La limitation du chômage à deux ans va-t-elle accroître la pénurie dans certains métiers ? “Sans allocations, je vais devoir interrompre mes études”
Actuellement, les personnes qui se forment à un métier en pénurie peuvent conserver leurs allocations de chômage durant toute leur formation. Le ministre de l’Emploi David Clarinval (MR) confirme que la limitation à deux ans s’applique également à ces personnes. De quoi décourager les candidats ?
- Publié le 17-03-2025 à 18h46

La réforme du chômage programmée par le gouvernement De Wever va-t-elle accentuer le manque de travailleurs dans les professions déjà en pénurie ? Ce n’est pas l’objectif recherché, mais cela pourrait bien en être un dommage collatéral. Explications.
Aujourd’hui, les chômeurs qui se forment à un métier en pénurie (soins infirmiers, ouvriers du bâtiment, enseignement,…) peuvent bénéficier d’allocations de chômage durant toute leur formation. C’est un incitant à se réorienter vers un domaine qui manque de ressources humaines. Des milliers de personnes bénéficient de ce dispositif chaque année.

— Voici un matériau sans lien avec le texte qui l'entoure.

(* ===== verification/Service.v ===== *)
(** * The gRPC service of the demo

    Models [daccord-demo/src/service.rs]: the in-memory log of decisions and
    its broadcast channel, the stream behind [Watch], the paging of
    [GetDecisions], the replies to [Propose] and [Status], and the task that
    feeds the log. Payloads are of an arbitrary type. *)

From S2P Require Import Prelude Types Node.

(** [consensus_proto::Decision]. *)
Record WireDecision (P : Type) := mkWire { slot : N; payload : P }.
Arguments mkWire {P}. Arguments slot {P}. Arguments payload {P}.

#[export] Instance WireDecision_eq_dec `{EqDecision P} : EqDecision (WireDecision P).
Proof. solve_decision. Defined.

Definition DEFAULT_GET_LIMIT : N := 1000.
Definition DECISION_BROADCAST_CAPACITY : nat := 4096.

(** The gRPC codes the two sides use. *)
Inductive Code :=
| ResourceExhausted | Unavailable | Aborted | DeadlineExceeded | InvalidArgument | OtherCode.
#[export] Instance Code_eq_dec : EqDecision Code.
Proof. solve_decision. Defined.

Record Status := mkStatus { code : Code; status_message : string }.

Section service.
Context {P : Type}.
Abbreviation Dec := (WireDecision P).

(** ** The log *)

(** [binary_search_by_key] on a vector sorted by slot: the position of the
    slot, or the one at which it is to be inserted. *)
Fixpoint binary_search (s : N) (entries : list Dec) : nat + nat :=
  match entries with
  | [] => inr 0
  | d :: entries =>
      if (slot d <? s)%N then
        match binary_search s entries with inl pos => inl (S pos) | inr pos => inr (S pos) end
      else if (slot d =? s)%N then inl 0 else inr 0
  end.

Definition insert_at (pos : nat) (d : Dec) (entries : list Dec) : list Dec :=
  take pos entries ++ d :: drop pos entries.

(** [append] under the write lock: the entries, and what is sent to the
    subscribers once the lock is released. *)
Definition append (d : Dec) (entries : list Dec) : list Dec * option Dec :=
  match binary_search (slot d) entries with
  | inl _ => (entries, None)
  | inr pos => (insert_at pos d entries, Some d)
  end.

(** The loop of [range]. *)
Fixpoint take_run (limit : N) (next_slot : N) (out : list Dec) (entries : list Dec)
    : list Dec * N :=
  match entries with
  | [] => (out, next_slot)
  | d :: entries =>
      if (limit <=? vlen out)%N || negb (slot d =? next_slot)%N then (out, next_slot)
      else take_run limit (saturating_add u64_max next_slot 1) (out ++ [d]) entries
  end.

Definition range (start_slot limit : N) (entries : list Dec) : list Dec * N :=
  match binary_search start_slot entries with
  | inr _ => ([], start_slot)
  | inl start => take_run limit start_slot [] (drop start entries)
  end.

Record GetDecisionsRequest := mkGetReq { start_index : N; limit : option N }.

(** [get_decisions]: a limit that is absent or 0 is the default. *)
Definition get_decisions (req : GetDecisionsRequest) (entries : list Dec) : list Dec * N :=
  let limit := match limit req with
               | Some n => if (n =? 0)%N then DEFAULT_GET_LIMIT else n
               | None => DEFAULT_GET_LIMIT
               end in
  range (start_index req) limit entries.

(** ** The stream behind [Watch] *)
Record Watch := mkWatch { next_slot : N; buffered : gmap N Dec }.

(** [while let Some(d) = buffered.remove(&next_slot)]: every round removes
    an element. *)
Fixpoint release (fuel : nat) (w : Watch) : Watch * list Dec :=
  match fuel, buffered w !! next_slot w with
  | S fuel, Some d =>
      let '(w, out) := release fuel (mkWatch (saturating_add u64_max (next_slot w) 1)
                                              (delete (next_slot w) (buffered w))) in
      (w, d :: out)
  | _, _ => (w, [])
  end.

(** The body of both loops: what is yielded for one decision. *)
Definition offer (d : Dec) (w : Watch) : Watch * list Dec :=
  if (slot d <? next_slot w)%N then (w, [])
  else if (slot d =? next_slot w)%N then
    let w := mkWatch (saturating_add u64_max (next_slot w) 1) (buffered w) in
    let '(w, out) := release (size (buffered w)) w in (w, d :: out)
  else (mkWatch (next_slot w)
          (match buffered w !! slot d with
           | Some _ => buffered w
           | None => <[slot d := d]> (buffered w)
           end), []).

(** A subscription: what was broadcast and not yet received; a subscriber
    that falls behind by more than the capacity loses the oldest and is told
    so by its next [recv]. *)
Record Subscription := mkSub { unreceived : list Dec; lagged : bool }.

Definition deliver (capacity : nat) (d : Dec) (r : Subscription) : Subscription :=
  let q := unreceived r ++ [d] in
  if bool_decide (capacity < length q) then mkSub (tail q) true else mkSub q (lagged r).

(** Where a watch is: subscribed, in the snapshot, in the live loop, ended
    (with the status it yielded last, if any). *)
Inductive Phase :=
| Subscribed
| InSnapshot (rest : list Dec)
| Live
| Finished (st : option Status).

Record Watcher := mkWatcher {
  from_index : N;
  phase : Phase;
  subscription : Subscription;
  watch : Watch;
  yielded : list Dec;
}.

(** The log with one subscriber: [in_flight] is a decision inserted by
    [append] and not yet broadcast. *)
Record Log := mkLog {
  entries : list Dec;
  in_flight : option Dec;
  capacity : nat;
  watcher : option Watcher;
}.

Definition DecisionLog_new (capacity : nat) : Log := mkLog [] None capacity None.

(** What happens: the collector appends under the lock and then broadcasts; a
    watch subscribes, reads the snapshot, takes a decision from the snapshot
    or the channel. The stream holds the log, so the channel is not closed
    while it runs. *)
Inductive LogAct :=
| ActInsert (d : Dec)
| ActBroadcast
| ActWatch (start : N)
| ActSnapshot
| ActNext.

Definition lag_status : Status := mkStatus ResourceExhausted
  "watch lagged behind, reconnect with start_index = next expected slot".

Definition take_decision (d : Dec) (w : Watcher) : Watcher :=
  let '(wt, out) := offer d (watch w) in
  {| w with watch := wt; yielded := yielded w ++ out |}.

(** One turn of the stream; [None] while it waits. *)
Definition watch_next (closed : bool) (w : Watcher) : option Watcher :=
  match phase w with
  | InSnapshot (d :: rest) =>
      let w := take_decision d w in Some {| w with phase := InSnapshot rest |}
  | InSnapshot [] => Some {| w with phase := Live |}
  | Live =>
      if lagged (subscription w) then Some {| w with phase := Finished (Some lag_status) |}
      else match unreceived (subscription w) with
           | d :: q =>
               let w := take_decision d w in Some {| w with subscription := mkSub q false |}
           | [] => if closed then Some {| w with phase := Finished None |} else None
           end
  | _ => None
  end.

Definition log_act (a : LogAct) (l : Log) : option Log :=
  match a with
  | ActInsert d =>
      match in_flight l with
      | Some _ => None
      | None =>
          let '(es, sent) := append d (entries l) in
          Some {| l with entries := es; in_flight := sent |}
      end
  | ActBroadcast =>
      d ← in_flight l;
      Some {| l with in_flight := None;
        watcher := (λ w, {| w with
          subscription := deliver (capacity l) d (subscription w) |}) <$> watcher l |}
  | ActWatch start =>
      match watcher l with
      | Some _ => None
      | None => Some {| l with
          watcher := Some (mkWatcher start Subscribed (mkSub [] false) (mkWatch start ∅) []) |}
      end
  | ActSnapshot =>
      w ← watcher l;
      match phase w with
      | Subscribed => Some {| l with
          watcher := Some {| w with phase := InSnapshot (entries l) |} |}
      | _ => None
      end
  | ActNext => w ← watcher l; w ← watch_next false w; Some {| l with watcher := Some w |}
  end.

Definition log_run (acts : list LogAct) (l : Log) : option Log :=
  foldl (λ o a, l ← o; log_act a l) (Some l) acts.

(** ** [collect_decisions] *)
Definition collect_decisions (decided : list (Decided P)) (es : list Dec) : list Dec :=
  foldl (λ es d, (append (mkWire (dc_slot d) (dc_value d)) es).1) es decided.

(** ** [propose] *)
Definition propose_reply (r : Result (Decided P) ProposeError) : Result Dec Status :=
  match r with
  | Ok decided => Ok (mkWire (dc_slot decided) (dc_value decided))
  | Err ChannelFull => Err (mkStatus ResourceExhausted "proposal channel full")
  | Err NotRunning => Err (mkStatus Unavailable "node is not running")
  | Err Cancelled =>
      Err (mkStatus Unavailable "node was shut down before proposal was decided")
  | Err Superseded => Err (mkStatus Aborted "proposal was superseded by another leader")
  end.
End service.
Arguments Watch : clear implicits. Arguments Watcher : clear implicits.
Arguments Log : clear implicits. Arguments LogAct : clear implicits.
Arguments Phase : clear implicits. Arguments Subscription : clear implicits.

(** ** [status] *)
Record StatusResponse := mkStatusResponse {
  sr_node_id : string; sr_algorithm : string; sr_role : string; sr_term : N;
  sr_leader_id : string; sr_log_len : N; sr_commit_index : option N; sr_last_applied : option N;
}.

Definition project_status (st : NodeState) : StatusResponse := {|
  sr_node_id := NodeId_display (st_node_id st);
  sr_algorithm := match st_algorithm st with AlgPaxos => "paxos" | AlgRaft => "raft" end;
  sr_role := match st_role st with
             | Some NFollower => "follower"
             | Some NCandidate => "candidate"
             | Some NLeader => "leader"
             | None => "n/a"
             end;
  sr_term := st_cur_term st;
  sr_leader_id := match st_leader st with Some n => NodeId_display n | None => "" end;
  sr_log_len := st_log_len st;
  sr_commit_index := st_commit st;
  sr_last_applied := st_applied st;
|}%string.

(** ** The remaining methods of the service

    [health] is constant; [status] projects what the handle's watch channel
    holds; [watch] opens a watch over the shared log. *)
Definition health : string := "ok".
Definition status_reply (published : NodeState) : Result StatusResponse Status :=
  Ok (project_status published).
Definition watch_reply {P} (start_index : N) (log : Log P) : option (Log P) :=
  log_act (ActWatch start_index) log.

L’accord de gouvernement Arizona prévoit cependant de limiter le bénéfice des allocations de chômage à une durée maximale de deux ans. Le ministre de l’Emploi, David Clarinval (MR), a signalé ce week-end dans la presse flamande qu’il n’y aurait pas d’exception à cette règle, si ce n’est pour les plus de 55 ans. Il n’y aura donc pas d’exception pour les personnes qui suivent une formation à un métier en pénurie. Or, la formation d’infirmière, par exemple, dure quatre ans.
Pas du luxe
Pour certaines des personnes qui se réorientent, les allocations de chômage ne sont pas un luxe. Elles constituent un apport financier indispensable pour des étudiants plus âgés, qui ont déjà une famille à nourrir, un emprunt à rembourser, etc. Privés d’allocations de chômage, ils pourraient se tourner vers le CPAS, mais il n’est pas dit qu’ils auraient droit à un revenu d’intégration sociale, qui n’est octroyé qu’aux personnes en situation précaire, après enquête.
Bref, cette limitation du chômage à deux années pourrait freiner les réorientations vers ces métiers en pénurie. La presse flamande cite les témoignages d’étudiants infirmiers qui s’inquiètent pour la suite de leur formation. Notamment celui de Thomas (34 ans), étudiant en soins infirmiers de Gand : « J’ai deux enfants de 5 et 8 ans et je dois encore payer ma maison. Sans allocations, ce n’est pas financièrement possible et je vais devoir interrompre mes études ».
Rendre ces professions plus attrayantes ?
Selon le VDAB (l’équivalent du Forem et d’Actiris en Flandre), au moins 835 étudiants ont commencé leurs études d’infirmière en 2024 avec des allocations de chômage. Pour l’ensemble des formations professionnelles en cours d’une durée supérieure à deux ans, cela concernait près de 3 000 étudiants.
Le gouvernement fédéral va-t-il prendre le risque de ne pas tenir compte des besoins dans ces secteurs en pénurie ? La mesure va en tout cas à l’encontre de l’objectif, affiché dans l’accord de gouvernement, de lutter contre la pénurie dans les soins de santé en rendant « ces professions plus attrayantes ».
À l’heure de boucler cet article, le cabinet du ministre de la Santé Frank Vandenbroucke (Vooruit) n’avait pas encore donné suite à notre demande de réaction.